(** A write inside one block, followed by a write of the rest. *)
Lemma written_app bb ib size dsize d d1 d2 p l1 l2 :
  file_layout bb ib size dsize -> distinct_blocks ib size -> 0 <= p ->
  p + Z.of_nat (length l1) + Z.of_nat (length l2) <= size ->
  p mod FS_BLKSZ + Z.of_nat (length l1) <= FS_BLKSZ ->
  (forall x, 0 <= x -> d1 x = store_at d (faddr bb ib p) l1 x) ->
  written bb ib d1 d2 (p + Z.of_nat (length l1)) l2 ->
  written bb ib d d2 p (l1 ++ l2).
Proof.
  intros HL Hdist Hp Hend Hblk H1 [W1 W2].
  assert (Hsz : size <= MAX_BLOCKS * FS_BLKSZ) by apply (lay_size _ _ _ _ HL).
  assert (Hf : forall k, (k < length l1)%nat -> faddr bb ib (p + Z.of_nat k) = faddr bb ib p + Z.of_nat k).
  { intros k Hk. apply faddr_block; lia. }
  split.
  - intros k c Hk. destruct (decide (k < length l1)%nat) as [Hlt|Hge].
    + rewrite lookup_app_l in Hk by done.
      assert (Hnn : 0 <= faddr bb ib (p + Z.of_nat k)) by (eapply faddr_nonneg; [done|lia]).
      rewrite W2; [|done|].
      * rewrite H1 by done. rewrite Hf by done. rewrite store_at_in by lia.
        replace (Z.to_nat (faddr bb ib p + Z.of_nat k - faddr bb ib p)) with k by lia. by rewrite Hk.
      * intros j Hj E. apply (faddr_inj bb ib size) in E; [lia|done|done|lia|lia].
    + rewrite lookup_app_r in Hk by lia. pose proof (W1 _ _ Hk) as E. rewrite <- E. f_equal. f_equal. lia.
  - intros x Hx Hno. rewrite W2; [|done|].
    + rewrite H1 by done. apply store_at_out.
      destruct (decide (x < faddr bb ib p)) as [?|Hge]; [by left|].
      destruct (decide (faddr bb ib p + Z.of_nat (length l1) <= x)) as [?|Hlt]; [by right|]. exfalso.
      apply (Hno (Z.to_nat (x - faddr bb ib p))); [rewrite length_app; lia|]. rewrite Hf by lia. lia.
    + intros k Hk. replace (p + Z.of_nat (length l1) + Z.of_nat k) with (p + Z.of_nat (length l1 + k)) by lia.
      apply Hno. rewrite length_app. lia.
Qed.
· · · · ·
Which lines in the listing above hold the word "decide"? Show each of them.

**Solution to this task:**
  - intros k c Hk. destruct (decide (k < length l1)%nat) as [Hlt|Hge].
      destruct (decide (x < faddr bb ib p)) as [?|Hge]; [by left|].
      destruct (decide (faddr bb ib p + Z.of_nat (length l1) <= x)) as [?|Hlt]; [by right|]. exfalso.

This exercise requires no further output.